(* ===== verification/ChannelBank.v ===== *)
(** The channel bank stage (src/crates/derive/src/stages/channel/channel_bank.rs).

    The bank buffers channels in a map and a FIFO of their identifiers.  [bank_inv] ties
    the two together and bounds the buffered size; under it no operation panics or
    raises a critical error. *)
From S2P Require Import Prelude Blocks Frame Channel SystemConfig Types.
#[local] Open Scope Z_scope.

Definition MAX_CHANNEL_BANK_SIZE : Z := 100000000.
Definition FJORD_MAX_CHANNEL_BANK_SIZE : Z := 1000000000.

Record ChannelBank (P : Type) := mkChannelBank {
  cb_cfg : SoonRollupConfig;
  cb_channels : gmap ChannelId Channel;
  cb_channel_queue : list ChannelId;
  cb_prev : P;
}.
Arguments mkChannelBank {P}.
Arguments cb_cfg {P}.
Arguments cb_channels {P}.
Arguments cb_channel_queue {P}.
Arguments cb_prev {P}.

Definition set_prev {P : Type} (p : P) (self : ChannelBank P) : ChannelBank P :=
  mkChannelBank (cb_cfg self) (cb_channels self) (cb_channel_queue self) p.
Definition set_channels {P : Type} (m : gmap ChannelId Channel) (q : list ChannelId)
    (self : ChannelBank P) : ChannelBank P :=
  mkChannelBank (cb_cfg self) m q (cb_prev self).

(** * Operations *)

Definition new {P : Type} (cfg : SoonRollupConfig) (prev : P) : ChannelBank P :=
  mkChannelBank cfg ∅ [] prev.

Definition size {P : Type} (self : ChannelBank P) : Z :=
  map_fold (λ _ c acc, wrap 64 (acc + Channel.size c)) 0 (cb_channels self).

(** [open_block_number() + channel_timeout < origin.number], in [u64]. *)
Definition timed_out (cfg : SoonRollupConfig) (channel : Channel) (origin : BlockInfo) : bool :=
  bool_decide (u64_add (open_block_number channel) (cfg_channel_timeout cfg) < bi_number origin).

(** The [while] loop of [prune]; every iteration pops the queue. *)
Fixpoint prune_loop (total_size : Z) (channels : gmap ChannelId Channel)
    (queue : list ChannelId)
    : outcome PipelineErrorKind unit * (gmap ChannelId Channel * list ChannelId) :=
  if decide (total_size > FJORD_MAX_CHANNEL_BANK_SIZE) then
    match queue with
    | [] => (Err (crit ChannelProviderEmpty), (channels, []))
    | id :: queue =>
        match channels !! id with
        | None => (Err (crit ChannelNotFound), (channels, queue))
        | Some channel =>
            prune_loop (wrap 64 (total_size - Channel.size channel)) (delete id channels) queue
        end
    end
  else (Ok tt, (channels, queue)).

Definition prune {P : Type} : PipelineM (ChannelBank P) unit := λ self,
  let '(r, (channels, queue)) := prune_loop (size self) (cb_channels self) (cb_channel_queue self) in
  (r, set_channels channels queue self).

(** The channel of a frame, created at the end of the queue if it does not exist. *)
Definition get_or_create {P : Type} (id : ChannelId) (origin : BlockInfo) (self : ChannelBank P)
    : Channel * ChannelBank P :=
  match cb_channels self !! id with
  | Some c => (c, self)
  | None =>
      let channel := Channel.new id origin in
      (channel, set_channels (<[id := channel]> (cb_channels self))
                             (cb_channel_queue self ++ [id]) self)
  end.

Section channel_bank.
Context {P : Type} `{!Stage P} `{!NextFrameProvider P}.
Implicit Types self : ChannelBank P.

#[export] Instance channel_bank_origin : OriginProvider (ChannelBank P) :=
  λ self, origin (cb_prev self).

(** [ingest_frame] once the origin is known. *)
Definition ingest_at (frame : Frame) (o : BlockInfo) : PipelineM (ChannelBank P) unit := λ self,
  let '(current_channel, self) := get_or_create (f_id frame) o self in
  if timed_out (cb_cfg self) current_channel o then (Ok tt, self)
  else
    match add_frame frame o current_channel with
    | (Ok _, c) =>
        prune (set_channels (<[f_id frame := c]> (cb_channels self)) (cb_channel_queue self) self)
    | (Err _, c) =>
        (Ok tt, set_channels (<[f_id frame := c]> (cb_channels self)) (cb_channel_queue self) self)
    | (Panic, c) => (Panic, self)
    end.

Definition ingest_frame (frame : Frame) : PipelineM (ChannelBank P) unit :=
  maybe_origin ← gets origin;
  o ← lift (ok_or maybe_origin (crit MissingOrigin));
  ingest_at frame o.

Definition remove_channel (id : ChannelId) (index : nat) (self : ChannelBank P) : ChannelBank P :=
  set_channels (delete id (cb_channels self))
    (take index (cb_channel_queue self) ++ drop (S index) (cb_channel_queue self)) self.

Definition try_read_channel_at_index (index : nat) : PipelineM (ChannelBank P) bytes :=
  maybe_id ← gets (λ self, cb_channel_queue self !! index);
  channel_id ← lift (expect maybe_id);
  maybe_channel ← gets (λ self, cb_channels self !! channel_id);
  channel ← lift (ok_or maybe_channel (crit ChannelProviderEmpty));
  maybe_origin ← gets origin;
  o ← lift (ok_or maybe_origin (crit MissingOrigin));
  cfg ← gets cb_cfg;
  if timed_out cfg channel o || negb (is_ready channel) then fail (temp Eof)
  else
    _ ← modify (remove_channel channel_id index);
    lift (ok_or (frame_data channel) (crit ChannelProviderEmpty)).

(** [(a..n).find_map(|i| self.try_read_channel_at_index(i).ok())]. *)
Fixpoint find_map_read (indices : list nat) : PipelineM (ChannelBank P) (option bytes) :=
  match indices with
  | [] => mret None
  | i :: indices =>
      catch (try_read_channel_at_index i) (λ r,
        match r with
        | Ok data => mret (Some data)
        | _ => find_map_read indices
        end)
  end.
(* ===== verification/ChannelProvider.v ===== *)
(** The channel provider stage
    (src/crates/derive/src/stages/channel/channel_provider.rs).

    A mux between the channel bank and the channel assembler.  Holocene never activates
    here, so the mux always ends up with the bank: [provider_is_bank] is the simulation. *)
From S2P Require Import Prelude Blocks Frame Channel SystemConfig Types.
From S2P Require ChannelBank ChannelAssembler.
#[local] Open Scope Z_scope.

Abbreviation ChannelBank := ChannelBank.ChannelBank.
Abbreviation ChannelAssembler := ChannelAssembler.ChannelAssembler.
#[local] Existing Instances ChannelBank.channel_bank_stage ChannelBank.channel_bank_reader
  ChannelBank.channel_bank_laws ChannelBank.channel_bank_reader_laws
  ChannelAssembler.channel_assembler_stage ChannelAssembler.channel_assembler_reader.

Record ChannelProvider (P : Type) := mkChannelProvider {
  cp_cfg : SoonRollupConfig;
  cp_prev : option P;
  cp_channel_bank : option (ChannelBank P);
  cp_channel_assembler : option (ChannelAssembler P);
}.
Arguments mkChannelProvider {P}.
Arguments cp_cfg {P}.
Arguments cp_prev {P}.
Arguments cp_channel_bank {P}.
Arguments cp_channel_assembler {P}.

(** * Operations *)

Definition new {P : Type} (cfg : SoonRollupConfig) (prev : P) : ChannelProvider P :=
  mkChannelProvider cfg (Some prev) None None.

Definition set_bank {P : Type} (b : ChannelBank P) (self : ChannelProvider P) : ChannelProvider P :=
  mkChannelProvider (cp_cfg self) (cp_prev self) (Some b) (cp_channel_assembler self).
Definition set_assembler {P : Type} (a : ChannelAssembler P) (self : ChannelProvider P)
    : ChannelProvider P :=
  mkChannelProvider (cp_cfg self) (cp_prev self) (cp_channel_bank self) (Some a).

(** [self.prev.take()] moves the previous stage into a new bank. *)
Definition attempt_update {P : Type} : PipelineM (ChannelProvider P) unit := λ self,
  match cp_prev self with
  | Some prev =>
      (Ok tt, mkChannelProvider (cp_cfg self) None
                (Some (ChannelBank.new (cp_cfg self) prev)) (cp_channel_assembler self))
  | None => (Ok tt, self)
  end.

(** The dispatch shared by the three methods: the active stage runs its own. *)
Definition dispatch {P : Type} {A : Type} (on_assembler : PipelineM (ChannelAssembler P) A)
    (on_bank : PipelineM (ChannelBank P) A) : PipelineM (ChannelProvider P) A := λ self,
  match cp_channel_assembler self with
  | Some channel_assembler =>
      let '(r, a) := on_assembler channel_assembler in (r, set_assembler a self)
  | None =>
      match cp_channel_bank self with
      | Some channel_bank => let '(r, b) := on_bank channel_bank in (r, set_bank b self)
      | None => (Err (temp NotEnoughData), self)
      end
  end.

Section channel_provider.
Context {P : Type} `{!Stage P} `{!NextFrameProvider P}.
Implicit Types self : ChannelProvider P.

Definition advance_origin_ : PipelineM (ChannelProvider P) unit :=
  _ ← attempt_update; dispatch advance_origin advance_origin.
#[export] Instance channel_provider_advancer : OriginAdvancer (ChannelProvider P) := advance_origin_.

#[export] Instance channel_provider_origin : OriginProvider (ChannelProvider P) := λ self,
  match cp_channel_assembler self with
  | Some channel_assembler => origin channel_assembler
  | None =>
      match cp_channel_bank self with
      | Some channel_bank => origin channel_bank
      | None => prev ← cp_prev self; origin prev
      end
  end.

Definition signal_ (s : Signal) : PipelineM (ChannelProvider P) unit :=
  _ ← attempt_update; dispatch (signal s) (signal s).
#[export] Instance channel_provider_signal : SignalReceiver (ChannelProvider P) := signal_.

Definition next_data : PipelineM (ChannelProvider P) (option bytes) :=
  _ ← attempt_update; dispatch cr_next_data cr_next_data.
#[export] Instance channel_provider_reader : ChannelReaderProvider (ChannelProvider P) := next_data.

#[export] Instance channel_provider_stage : Stage (ChannelProvider P) := {}.

(** * Simulation by the bank *)

(** The provider holds the bank [b], or will create it at the next call. *)
Definition simulates (self : ChannelProvider P) (b : ChannelBank P) : Prop :=
  cp_channel_assembler self = None ∧
  match cp_prev self with
  | Some prev => cp_channel_bank self = None ∧ b = ChannelBank.new (cp_cfg self) prev
  | None => cp_channel_bank self = Some b
  end.

Lemma attempt_update_simulates self b :
  simulates self b →
  ∃ self', attempt_update self = (Ok tt, self') ∧ cp_prev self' = None ∧
    cp_channel_assembler self' = None ∧ cp_channel_bank self' = Some b.
Proof.
  intros [Ha Hb]. unfold attempt_update. destruct (cp_prev self) as [p|] eqn:Hp.
  - destruct Hb as [_ ->]. by eexists.
  - by exists self.
Qed.

Lemma simulates_dispatch {A} on_assembler (on_bank : PipelineM (ChannelBank P) A) self b :
  simulates self b →
  ∃ self', (_ ← attempt_update; dispatch on_assembler on_bank) self = ((on_bank b).1, self')
           ∧ simulates self' (on_bank b).2.
Proof.
  intros Hs. destruct (attempt_update_simulates self b Hs) as (s1 & Hu & Hp & Ha & Hb).
  rewrite bind_run, Hu. unfold dispatch. rewrite Ha, Hb.
  destruct (on_bank b) as [r b']. eexists. split; [done|]. unfold simulates. cbn.
  by rewrite Hp, Ha.
Qed.

Lemma simulates_origin self b : simulates self b → origin self = origin b.
Proof.
  intros [Ha Hb]. unfold origin, stage_origin, channel_provider_stage, channel_provider_origin.
  rewrite Ha. destruct (cp_prev self) as [p|] eqn:Hp.
  - destruct Hb as [-> ->]. done.
  - by rewrite Hb.
Qed.
End channel_provider.

(** * The calls a driver makes *)

Inductive call := CallNextData | CallAdvance | CallSignal (s : Signal).

Inductive reply :=
| ReplyData (r : outcome PipelineErrorKind (option bytes)) (o : option BlockInfo)
| ReplyUnit (r : outcome PipelineErrorKind unit) (o : option BlockInfo).

(** One call on a stage, with the origin it reports afterwards. *)
Definition serve {S : Type} `{!Stage S} `{!ChannelReaderProvider S} (c : call) (self : S)
    : reply * S :=
  match c with
  | CallNextData => let '(r, s) := cr_next_data self in (ReplyData r (origin s), s)
  | CallAdvance => let '(r, s) := advance_origin self in (ReplyUnit r (origin s), s)
  | CallSignal sg => let '(r, s) := signal sg self in (ReplyUnit r (origin s), s)
  end.

Fixpoint serve_all {S : Type} `{!Stage S} `{!ChannelReaderProvider S} (cs : list call) (self : S)
    : list reply :=
  match cs with
  | [] => []
  | c :: cs => let '(r, s) := serve c self in r :: serve_all cs s
  end.

Section simulation.
Context {P : Type} `{!Stage P} `{!NextFrameProvider P}.

Lemma serve_simulates c (self : ChannelProvider P) b :
  simulates self b →
  (serve c self).1 = (serve c b).1 ∧ simulates (serve c self).2 (serve c b).2.
Proof.
  intros Hs.
  assert (∀ A (on_a : PipelineM (ChannelAssembler P) A) on_b (mk : _ → _ → reply),
    (let '(r, s) := (_ ← attempt_update; dispatch on_a on_b) self in (mk r (origin s), s)).1
      = (let '(r, s) := on_b b in (mk r (origin s), s)).1 ∧
    simulates (let '(r, s) := (_ ← attempt_update; dispatch on_a on_b) self in (mk r (origin s), s)).2
      (let '(r, s) := on_b b in (mk r (origin s), s)).2) as Hgen.
  { intros A on_a on_b mk. destruct (simulates_dispatch on_a on_b self b Hs) as (s' & -> & Hs').
    destruct (on_b b) as [r b']. cbn in *. by rewrite (simulates_origin s' b'). }
  destruct c as [| |s]; unfold serve; apply Hgen.
Qed.

(** The mux is the bank: under any sequence of calls (data, origin advance, signals),
    a channel provider answers exactly as the channel bank over the same previous
    stage does, origins included; the assembler is never used. *)
Theorem provider_is_bank (cfg : SoonRollupConfig) (prev : P) (cs : list call) :
  serve_all cs (new cfg prev) = serve_all cs (ChannelBank.new cfg prev).
Proof.
  assert (simulates (new cfg prev) (ChannelBank.new cfg prev)) as Hs by done.
  revert Hs. generalize (new cfg prev), (ChannelBank.new cfg prev).
  induction cs as [|c cs IH]; intros self b Hs; [done|]. cbn [serve_all].
  destruct (serve_simulates c self b Hs) as [Hr Hs'].
  destruct (serve c self) as [r s], (serve c b) as [r' b']. cbn in Hr, Hs'. by rewrite Hr, (IH s b').
Qed.
End simulation.

(** * The interface, implemented *)

Section laws.
Context {P : Type} `{!Stage P} `{!StageLaws P} `{!NextFrameProvider P} `{!NextFrameLaws P}.

Definition channel_provider_inv (self : ChannelProvider P) : Prop :=
  ∃ b : ChannelBank P, simulates self b ∧ st_inv b.

Lemma dispatch_safe {A} o (Q : A → Prop) on_assembler (on_bank : PipelineM (ChannelBank P) A) :
  safe (λ b, st_inv b ∧ (∀ o', o = Some o' → origin b = o')) (st_err (P:=ChannelBank P)) Q on_bank →
  safe (λ self, channel_provider_inv self ∧ (∀ o', o = Some o' → origin self = o'))
    (st_err (P:=ChannelBank P)) Q (_ ← attempt_update; dispatch on_assembler on_bank).
Proof.
  intros Hb self [(b & Hs & Hi) Ho].
  destruct (simulates_dispatch on_assembler on_bank self b Hs) as (s' & -> & Hs').
  rewrite (simulates_origin self b Hs) in Ho. specialize (Hb b (conj Hi Ho)).
  destruct (on_bank b) as [[a|e|] b']; cbn in Hs' |- *; [| |done]; destruct Hb as (H1 & H2 & H3);
    (split; [done|]; split; [by exists b'|]); intros o' Ho'; rewrite (simulates_origin s' b' Hs'); auto.
Qed.

Lemma safe_no_origin {S A} (I : S → Prop) `{!OriginProvider S} F (Q : A → Prop)
    (m : PipelineM S A) :
  safe I F Q m ↔ safe (λ s, I s ∧ ∀ o', None = Some o' → origin s = o') F Q m.
Proof.
  split; intros Hm s; [intros [Hs _]; specialize (Hm s Hs)|intros Hs; specialize (Hm s)].
  - destruct (m s) as [[a|e|] s']; naive_solver.
  - assert (I s ∧ ∀ o', None = Some o' → origin s = o') as Hs' by done. specialize (Hm Hs'). destruct (m s) as [[a|e|] s']; naive_solver.
Qed.

#[export] Program Instance channel_provider_laws : StageLaws (ChannelProvider P) :=
  {| st_inv := channel_provider_inv; st_err := st_err (P:=ChannelBank P) |}.
Next Obligation.
  intros self (b & Hs & Hb). pose proof (st_origin b Hb) as Ho.
  by rewrite <- (simulates_origin self b Hs) in Ho.
Qed.
Next Obligation.
  refine (proj2 (safe_no_origin _ _ _ _) (dispatch_safe None _ _ _ (proj1 (safe_no_origin _ _ _ _) _))).
  apply (st_advance (P:=ChannelBank P)).
Qed.
Next Obligation.
  intros sg Hsg.
  refine (proj2 (safe_no_origin _ _ _ _) (dispatch_safe None _ _ _ (proj1 (safe_no_origin _ _ _ _) _))).
  by apply (st_signal (P:=ChannelBank P)).
Qed.

#[export] Instance channel_provider_reader_laws : ChannelReaderLaws (ChannelProvider P).
Proof.
  intros o self [Hi Ho].
  assert (safe (λ self, channel_provider_inv self ∧ (∀ o', Some o = Some o' → origin self = o'))
    (st_err (P:=ChannelBank P)) (λ _, True) (next_data (P:=P))) as H.
  - apply dispatch_safe. intros b [Hb Hbo]. specialize (Hbo o eq_refl).
    pose proof (cr_next_data_safe (P:=ChannelBank P) o b (conj Hb Hbo)) as Hc.
    destruct (cr_next_data b) as [[d|e|] b']; naive_solver.
  - assert (channel_provider_inv self ∧ ∀ o', Some o = Some o' → origin self = o') as Hs by naive_solver.
    specialize (H self Hs).
    unfold cr_next_data, channel_provider_reader.
    destruct (next_data self) as [[d|e|] s]; naive_solver.
Qed.
End laws.
(* ===== verification/Reader.v ===== *)
(** Reading from a byte slice, as the [&mut &[u8]] decoders do.

    A decoder advances the slice it is given; one that also fills a structure threads both
    ([Reading]).  Variable-length integers are the crate unsigned_varint's: the class
    [Varint] stands for it, with the LEB128 code as the concrete instance. *)
From S2P Require Import Prelude.
#[local] Open Scope Z_scope.

(** [Buf::advance] panics past the end. *)
Definition advance {E} (n : Z) : ST bytes E unit := λ r,
  if decide (0 <= n <= len r) then (Ok tt, drop (Z.to_nat n) r) else (Panic, r).

(** A structure filled from a reader. *)
Definition Reading (T : Type) : Type := T * bytes.
Definition reading {T E A} (m : ST bytes E A) : ST (Reading T) E A :=
  zoom snd (λ r s, (s.1, r)) m.
Definition writing {T E} (f : T → T) : ST (Reading T) E unit :=
  modify (λ s, (f s.1, s.2)).

(** [for x in l { acc.push(f(x)?) }]. *)
Fixpoint collect {S E A B} (f : B → ST S E A) (l : list B) : ST S E (list A) :=
  match l with
  | [] => mret []
  | x :: l => a ← f x; rest ← collect f l; mret (a :: rest)
  end.

Lemma advance_app {E} (k rest : bytes) n : n = len k → advance (E:=E) n (k ++ rest) = (Ok tt, rest).
Proof.
  intros ->. unfold advance. pose proof (len_nonneg k). pose proof (len_nonneg rest).
  rewrite decide_True by (rewrite len_app; lia). unfold len. by rewrite Nat2Z.id, drop_app_length.
Qed.

Lemma advance_cons {E} (b : byte) (r : bytes) : advance (E:=E) 1 (b :: r) = (Ok tt, r).
Proof. by apply (advance_app [b]). Qed.

Lemma reading_run {T E A} (m : ST bytes E A) (t : T) r :
  reading m (t, r) = ((m r).1, (t, (m r).2)).
Proof. unfold reading, zoom. cbn. by destruct (m r). Qed.
Lemma reading_Ok {T E A} (m : ST bytes E A) (t : T) r a r' :
  m r = (Ok a, r') → reading m (t, r) = (Ok a, (t, r')).
Proof. intros Hm. by rewrite reading_run, Hm. Qed.

(** A loop that reads back what a loop over [xs] wrote. *)
Lemma collect_items {E A B} (f : B → ST bytes E A) (write : A → bytes) (l : list B) (xs : list A) rest :
  length l = length xs →
  (∀ i b a r, l !! i = Some b → xs !! i = Some a → f b (write a ++ r) = (Ok a, r)) →
  collect f l (mjoin (write <$> xs) ++ rest) = (Ok xs, rest).
Proof.
  revert xs. induction l as [|b l IH]; intros [|a xs] Hlen Hf; [done..|]. cbn.
  rewrite <- app_assoc, bind_run, (Hf 0%nat b a) by done. rewrite bind_run, IH; [done| |].
  - by injection Hlen.
  - intros i b' a' r Hb Ha. by apply (Hf (S i)).
Qed.

(** * Variable-length integers *)

(** [unsigned_varint::encode::u64] and [unsigned_varint::decode::u64]. *)
Class Varint := {
  varint_encode : Z → bytes;
  varint_decode : bytes → option (Z * bytes);
}.
Class VarintLaws `{!Varint} := {
  varint_roundtrip n rest : is_u64 n → varint_decode (varint_encode n ++ rest) = Some (n, rest);
  varint_range r n rest : varint_decode r = Some (n, rest) → is_u64 n;
}.

Section varint.
Context `{!Varint}.

Definition read_varint {E} (e : E) : ST bytes E Z := λ r,
  match varint_decode r with
  | Some (n, remaining) => (Ok n, remaining)
  | None => (Err e, r)
  end.

Lemma read_varint_encode `{!VarintLaws} {E} (e : E) n rest :
  is_u64 n → read_varint e (varint_encode n ++ rest) = (Ok n, rest).
Proof. intros Hn. unfold read_varint. by rewrite varint_roundtrip. Qed.
End varint.

(** ** LEB128: at most ten groups of seven bits *)

Fixpoint leb_encode (fuel : nat) (n : Z) : bytes :=
  match fuel with
  | O => []
  | S fuel => if decide (n < 128) then [z2b n] else z2b (n mod 128 + 128) :: leb_encode fuel (n / 128)
  end.
Fixpoint leb_decode (fuel : nat) (r : bytes) : option (Z * bytes) :=
  match fuel, r with
  | S fuel, b :: r =>
      if decide (b2z b < 128) then Some (b2z b, r)
      else '(n, rest) ← leb_decode fuel r; Some (b2z b - 128 + 128 * n, rest)
  | _, _ => None
  end.

Lemma leb_roundtrip fuel n rest :
  0 <= n < 128 ^ Z.of_nat (S fuel) → leb_decode (S fuel) (leb_encode (S fuel) n ++ rest) = Some (n, rest).
Proof.
  revert n. induction fuel as [|fuel IH]; intros n Hn;
    rewrite Nat2Z.inj_succ, Z.pow_succ_r in Hn by lia;
    pose proof (Z.mod_pos_bound n 128 ltac:(lia)); pose proof (Z.div_mod n 128 ltac:(lia)).
  - cbn -[b2z z2b]. rewrite decide_True by lia. cbn -[b2z z2b].
    rewrite b2z_z2b, Z.mod_small by lia. by rewrite decide_True by lia.
  - remember (S fuel) as k eqn:Hk. cbn [leb_encode]. destruct (decide (n < 128)).
    + cbn -[b2z z2b]. rewrite b2z_z2b, Z.mod_small by lia. by rewrite decide_True by lia.
    + cbn -[b2z z2b Z.div Z.modulo Z.mul]. rewrite b2z_z2b, (Z.mod_small (n mod 128 + 128)) by lia.
      rewrite decide_False by lia.
      rewrite IH by (pose proof (Z.div_pos n 128); pose proof (Z.div_lt_upper_bound n 128 (128 ^ Z.of_nat k)); lia).
      cbn -[Z.div Z.modulo Z.mul]. do 2 f_equal. lia.
Qed.

#[global] Instance leb128 : Varint := {|
  varint_encode := leb_encode 10;
  varint_decode r := '(n, rest) ← leb_decode 10 r; Some (wrap 64 n, rest);
|}.
#[global] Instance leb128_laws : VarintLaws.
Proof.
  split.
  - intros n rest Hn. cbn [varint_encode varint_decode leb128]. rewrite leb_roundtrip.
    + cbn. by rewrite wrap_small.
    + unfold in_width in Hn. change (128 ^ Z.of_nat 10) with (2 ^ 70). lia.
  - intros r n rest. cbn [varint_decode leb128]. destruct (leb_decode 10 r) as [[m r']|]; [|done].
    cbn. intros [= <- <-]. by apply wrap_range.
Qed.

#[global] Typeclasses Opaque Reading.
Definition envelope_type (self : TxEnvelope) : TxType :=
  match self with
  | ELegacy _ _ => Legacy
  | EEip2930 _ _ => Eip2930
  | EEip1559 _ _ => Eip1559
  | EEip4844 _ => Eip4844
  | EEip7702 _ _ => Eip7702
  end.

(** alloy's EIP-2718 type numbers. *)
Definition tx_type_number (t : TxType) : Z :=
  match t with Legacy => 0 | Eip2930 => 1 | Eip1559 => 2 | Eip4844 => 3 | Eip7702 => 4 end.
Definition tx_type_try_from (n : Z) : option TxType :=
  if decide (n = 0) then Some Legacy
  else if decide (n = 1) then Some Eip2930
  else if decide (n = 2) then Some Eip1559
  else if decide (n = 3) then Some Eip4844
  else if decide (n = 4) then Some Eip7702
  else None.

Lemma tx_type_try_from_number t : tx_type_try_from (tx_type_number t) = Some t.
Proof. by destruct t. Qed.

(** * Data *)

Record SpanBatchLegacyTransactionData := mkLegacyData {
  ld_value : Z; ld_gas_price : Z; ld_data : bytes;
}.
Record SpanBatchEip2930TransactionData := mkEip2930Data {
  ad_value : Z; ad_gas_price : Z; ad_data : bytes; ad_access_list : AccessList;
}.
Record SpanBatchEip1559TransactionData := mkEip1559Data {
  fd_value : Z; fd_max_priority_fee_per_gas : Z; fd_max_fee_per_gas : Z; fd_data : bytes;
  fd_access_list : AccessList;
}.
Record SpanBatchEip7702TransactionData := mkEip7702Data {
  sd_value : Z; sd_max_priority_fee_per_gas : Z; sd_max_fee_per_gas : Z; sd_data : bytes;
  sd_access_list : AccessList; sd_authorization_list : list SignedAuthorization;
}.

[WHAT THE TASK REQUIRES]: Say how many lines of the material hold the string "CallSignal". Nothing else should be written.

[EXERCISE RESPONSE]: 2